3 November 2020

Scott W Stern responds to various proposals for reform of the US Supreme Court: “[N]o matter the fix, the courts will always be political — law is inherently political — and politics will always be about power. The Right understands this, which is why they have been so successful in court of late. Conservative political and legal activists aren’t looking to fix the courts or even formulate superior legal arguments; they know that winning in court is simply about having more power. … The point of progressive court reform should not be to fix the courts, but rather simply to use the courts to enact left policy goals. And the best way to do that right now is to pack the courts. The problem with the courts is not that they’re too political or too powerful or too partisan — it’s simply that they’re too far right. The structuralists are misguided because the courts can never be made spaces shielded from political struggle.
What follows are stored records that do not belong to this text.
(* ===== verification/Stopping.v ===== *)
(** How the process ends: among tasks that keep to their guarantees, and on a clock
    that advances, a task that finds the stop flag set at the end of a round returns
    without doing anything else. *)

From Stdlib Require Import ZArith Lia.
From stdpp Require Import gmap strings list relations.
From S2P Require Import Prelude Solana State Effects Logic Rpc Util ChainReader BankRegistry Config SwbCranker Metrics Handlers Main Footprint Guarantee Process.

Local Open Scope crank_scope.

(** ** Definitions *)

(** What the other tasks may do while task [t] runs. *)
Definition others {CR : Crates} (t : Task) (s s' : Shared) : Prop :=
  exists t', t' <> t /\ allowed t' s s'.

(** An environment of [t] whose interference is any sequence of their accesses. *)
Class Peers {X} `{!Env X} {CR : Crates} (t : Task) : Prop :=
  peers : forall x s, rtc (others t) s (interfere x s).2.

(** A clock that does not run backwards and over which a sleep lasts its duration. *)
Record SaneClock {X} `{!Env X} (clock : X -> Instant) : Prop := {
  sc_now : forall x, (instant_now x).1 = clock x /\ (clock x <= clock (instant_now x).2)%Z;
  sc_interfere : forall x s, (clock x <= clock (interfere x s).1)%Z;
  sc_sleep : forall x d, (0 <= d)%Z -> (clock x + d <= clock (do_sleep d x))%Z }.

(** A loop of rounds: a round that says [true] ends it. *)
Record Loop {X} (run : nat -> M X bool) (round : M X bool) : Prop := {
  loop_0 : forall w, run 0%nat w = (Ok false, w);
  loop_S : forall n w, run (S n) w =
    match round w with (Ok false, w') => run n w' | other => other end }.

(** A [Duration] is not negative. *)
Definition plan_intervals (pl : Plan) : Prop :=
  let cfg := ctx_cfg (pl_ctx pl) in
  let h := cfg_handlers cfg in
  Forall (fun d => 0 <= d)%Z
    [cfg_banks_refresh_interval cfg; promoter_interval h; claimer_interval h;
     liquidator_interval h; curator_fee_claimer_interval h; match_cranker_interval h].

(** ** Lemmas *)

Section peers.
Context {X : Type} `{!Env X} {CR : Crates} (t : Task) `{!Peers t}.

Lemma peers_evolve x s : evolves s (interfere x s).2.
Proof.
  pose proof (peers (t := t) x s) as H. revert H. generalize (interfere x s).2. intros s'.
  induction 1 as [s|s1 s2 s3 (t' & _ & Ha) _ IH]; [done|].
  etrans; [by eapply allowed_evolves|done].
Qed.

Lemma peers_sticky x s : sh_stop s = true -> sh_stop (interfere x s).2 = true.
Proof. apply peers_evolve. Qed.

Lemma peers_grow x s : banks_grow s (interfere x s).2.
Proof. apply peers_evolve. Qed.

(** The cell of a task is its own. *)
Lemma peers_own {A} (cell : Shared -> A) x s :
  (forall t' s s', t' <> t -> allowed t' s s' -> cell s' = cell s) ->
  cell (interfere x s).2 = cell s.
Proof.
  intros Hc. pose proof (peers (t := t) x s) as H. revert H. generalize (interfere x s).2.
  intros s'. induction 1 as [s|s1 s2 s3 (t' & Hne & Ha) _ IH]; [done|].
  rewrite IH. by eapply Hc.
Qed.
End peers.

Section loops.
Context {X : Type} (run : nat -> M X bool) (round : M X bool) (L : Loop run round).

(** More fuel goes on from where less fuel stopped. *)
Lemma loop_more n m w w' : run n w = (Ok false, w') -> run (n + m) w = run m w'.
Proof.
  revert w. induction n as [|n IH]; intros w H; cbn [plus].
  { rewrite (loop_0 _ _ L) in H. by injection H as <-. }
  rewrite (loop_S _ _ L) in H |- *. destruct (round w) as [[[]|e|s] w1]; [done| |done..].
  by apply IH.
Qed.
End loops.

Section rounds.
Context {X : Type} `{!Env X} {CR : Crates} {YD : YDelta}.
Context (clock : X -> Instant) (Hc : SaneClock clock).

(** A background task looks at the flag again after every wait; the supervisor
    returns from a wait that saw it. *)
Definition task_round (tick : M X unit) (interval : Duration) : M X bool :=
  let! st := load_stop in
  if st : bool then ret true else tick ;; (let! _ := sleep_until_or_stop interval in ret false).

Definition supervised_round (hd : Handler X) ctx (interval : Duration) : M X bool :=
  let! st := load_stop in
  if st : bool then ret true
  else
    supervise_once hd ctx ;;
    (let! e := sleep_until_or_stop interval in
     ret (match e with WElapsed => false | _ => true end)).

Definition warm_round c (interval : Duration) : M X bool :=
  let! st := load_stop in
  if st : bool then ret true
  else
    swb_crank_tick c ;;
    let! e := swb_sleep (swb_sleep_fuel interval) 0 interval in
    ret (default false e).

Lemma bind_run_eq {A B} (m : M X A) (f : A -> M X B) w :
  bind m f w = match m w with
               | (Ok a, w') => f a w' | (Err e, w') => (Err e, w') | (Panic s, w') => (Panic s, w')
               end.
Proof. done. Qed.

(** The wait never runs out of fuel. *)
Lemma wait_ends total w :
  (0 <= total)%Z -> exists e w', sleep_until_or_stop total w = (Ok e, w') /\ e <> WOutOfFuel.
Proof.
  intros Ht. destruct Hc as [H1 H2 H3].
  destruct (sleep_ends clock total w H1 H2 H3 Ht) as (tr & _ & _ & _ & Hr).
  destruct (sleep_until_or_stop total w) as [r w']. cbn in Hr.
  destruct Hr as [->|[-> _]]; by eexists _, _.
Qed.

Lemma task_loop_rounds tick interval :
  (0 <= interval)%Z -> Loop (fun n => task_loop n tick interval) (task_round tick interval).
Proof.
  intros Hi. split; [done|]. intros n w. cbn [task_loop]. unfold task_round.
  rewrite !bind_run_eq. destruct (load_stop w) as [[[]|e|s] w1]; [done| |done..].
  rewrite !bind_run_eq. destruct (tick w1) as [[u|e|s] w2]; [|done..].
  rewrite !bind_run_eq. destruct (wait_ends interval w2 Hi) as (e & w3 & -> & He).
  by destruct e.
Qed.

(** The supervisor's wait is the background tasks' one. *)
Lemma sleep_bind {A} total (k : WaitEnd -> M X A) w :
  (let! e := sleep_until_or_stop total in k e) w =
  (let! now := now_instant in let! e := wait_loop (wait_fuel total) (now + total) in k e) w.
Proof. unfold sleep_until_or_stop, bind. by destruct (now_instant w) as [[now|e|s] w1]. Qed.

Lemma supervised_rounds hd ctx interval :
  (0 <= interval)%Z ->
  Loop (fun n => spawn n hd ctx interval) (supervised_round hd ctx interval).
Proof.
  intros Hi. split; [done|]. intros n w. cbn [spawn]. unfold supervised_round.
  rewrite !bind_run_eq. destruct (load_stop w) as [[[]|e|s] w1]; [done| |done..].
  rewrite !bind_run_eq. destruct (supervise_once hd ctx w1) as [[u|e|s] w2]; [|done..].
  rewrite <-sleep_bind, !bind_run_eq.
  destruct (wait_ends interval w2 Hi) as (e & w3 & -> & He). by destruct e.
Qed.

Lemma warm_rounds c interval :
  Loop (fun n => swb_crank_loop n c interval) (warm_round c interval).
Proof.
  split; [done|]. intros n w. cbn [swb_crank_loop]. unfold warm_round.
  rewrite !bind_run_eq. destruct (load_stop w) as [[[]|e|s] w1]; [done| |done..].
  rewrite !bind_run_eq. destruct (swb_crank_tick c w1) as [[u|e|s] w2]; [|done..].
  rewrite !bind_run_eq. pose proof (swb_sleep_returns interval w2) as (tr & _ & b & k & Hr & _).
  destruct (swb_sleep _ 0 interval w2) as [r w3]. cbn in Hr. subst r. by destruct b.
Qed.

(** A round that finds the flag set is over. *)
Lemma round_stops (rest : M X bool) (w : World X) :
  (forall x s, sh_stop s = true -> sh_stop (interfere x s).2 = true) ->
  sh_stop (shared w) = true ->
  exists w', (let! st := load_stop in if st : bool then ret true else rest) w = (Ok true, w') /\
    trace w' = trace w.
Proof.
  intros Hst Hw. pose proof (Hst (ext w) (shared w) Hw) as H. unfold load_stop, shared_op.
  rewrite bind_run_eq. destruct (interfere (ext w) (shared w)) as [x' s'].
  cbn in H. rewrite H. by eexists.
Qed.
End rounds.

(** Every looping task is a loop of rounds that begin with the flag. *)
Section task_loops.
Context {X : Type} `{!Env X} {CR : Crates} {YD : YDelta}.
Context (clock : X -> Instant) (Hc : SaneClock clock).

Lemma enabled_intervals (h : HandlersConfig) :
  Forall (fun d => 0 <= d)%Z
    [promoter_interval h; claimer_interval h; liquidator_interval h;
     curator_fee_claimer_interval h; match_cranker_interval h] ->
  Forall (fun hi => 0 <= hi.2)%Z (@enabled_handlers X _ _ _ h).
Proof.
  intros H. repeat (apply Forall_cons in H as [? H]). unfold enabled_handlers.
  repeat apply Forall_app_2; case_match; repeat constructor; done.
Qed.

Lemma task_rounds pl t :
  t <> TSignal -> t <> THealth -> plan_intervals pl ->
  (exists rest, Loop (task_body (X := X) pl t)
     (let! st := load_stop in if st : bool then ret true else rest)) \/
  (forall n w, task_body (X := X) pl t n w = (Ok true, w)).
Proof.
  intros Ht Ht' Hp. apply Forall_cons in Hp as [Hb Hh]. unfold task_body.
  destruct t as [| | | | | |i]; [..|done|done|].
  - left. eexists. by apply (task_loop_rounds clock Hc).
  - left. eexists. by apply (task_loop_rounds clock Hc).
  - left. eexists. by apply (task_loop_rounds clock Hc).
  - destruct (pl_warm pl) as [[c d]|]; [left|by right]. eexists. apply warm_rounds.
  - destruct (_ !! i) as [[hd d]|] eqn:E; [left|by right]. eexists.
    apply (supervised_rounds clock Hc).
    apply enabled_intervals in Hh. by apply (Forall_lookup_1 _ _ _ _ Hh) in E.
Qed.
End task_loops.

(** ** Properties *)

Section stopping.
Context {X : Type} `{!Env X} {CR : Crates} {YD : YDelta}.

(** C22. The process ends: among tasks that keep to their guarantees and on a clock that
    advances, any task that still runs after some rounds, when the stop flag is set,
    returns, however much longer it may run, and does nothing more before it does. *)
Theorem tasks_end_after_stop clock pl t n m (w w' : World X) :
  SaneClock clock -> Peers (X := X) t -> t <> TSignal -> t <> THealth -> plan_intervals pl ->
  task_body pl t n w = (Ok false, w') -> sh_stop (shared w') = true ->
  exists w'', task_body pl t (n + S m) w = (Ok true, w'') /\ trace w'' = trace w'.
Proof.
  intros Hc HP Ht Ht' Hp Hrun Hst.
  destruct (task_rounds clock Hc pl t Ht Ht' Hp) as [[rest L]|Hdone].
  - rewrite (loop_more _ _ L _ _ _ _ Hrun), (loop_S _ _ L).
    destruct (round_stops rest w' (peers_sticky t) Hst) as (w'' & -> & Htr). by exists w''.
  - rewrite Hdone in Hrun. done.
Qed.

(** The tasks' hypotheses on each other hold among peers: the refresh only adds, the
    low-balance flag says what its task read last, and no handler submits once it sees
    the flag. *)
Theorem sol_flag_among_peers signers min_balance (w : World X) :
  Peers (X := X) TSol ->
  wp (sol_balance_tick signers min_balance) (fun tr r w' =>
    r = Ok tt /\ sh_fee_payer_low (shared w') =
      match (cl_get_balance (keypair_pubkey (sg_fee_payer signers)) (ext w)).1 with
      | inr lamports => (lamports <? min_balance)%Z
      | inl _ => sh_fee_payer_low (shared w)
      end) w.
Proof.
  intros HP. eapply wp_mono; [apply sol_balance_flag|by intros tr r w' (_ & _ & -> & H)].
  intros x s. apply (peers_own TSol). intros t' s1 s2 Hne. by destruct 1.
Qed.
End stopping.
Stronger courts, weaker courts, ideologically balanced courts, ideologically unbalanced courts — all are political courts. The way to achieve a more just world through law, then, is not to try to fix the courts, but for the Left to utterly dominate them — as the Right currently does. The structuralists are probably right that courts have become far more powerful than they were supposed to be, but no matter. Politics is not about achieving some sort of Montesquieuian ideal — it is (or, at least, should be) about improving people’s lives. If the most effective way to do that is to win in court, and the most effective way to do that is to pack the courts, then pack the courts.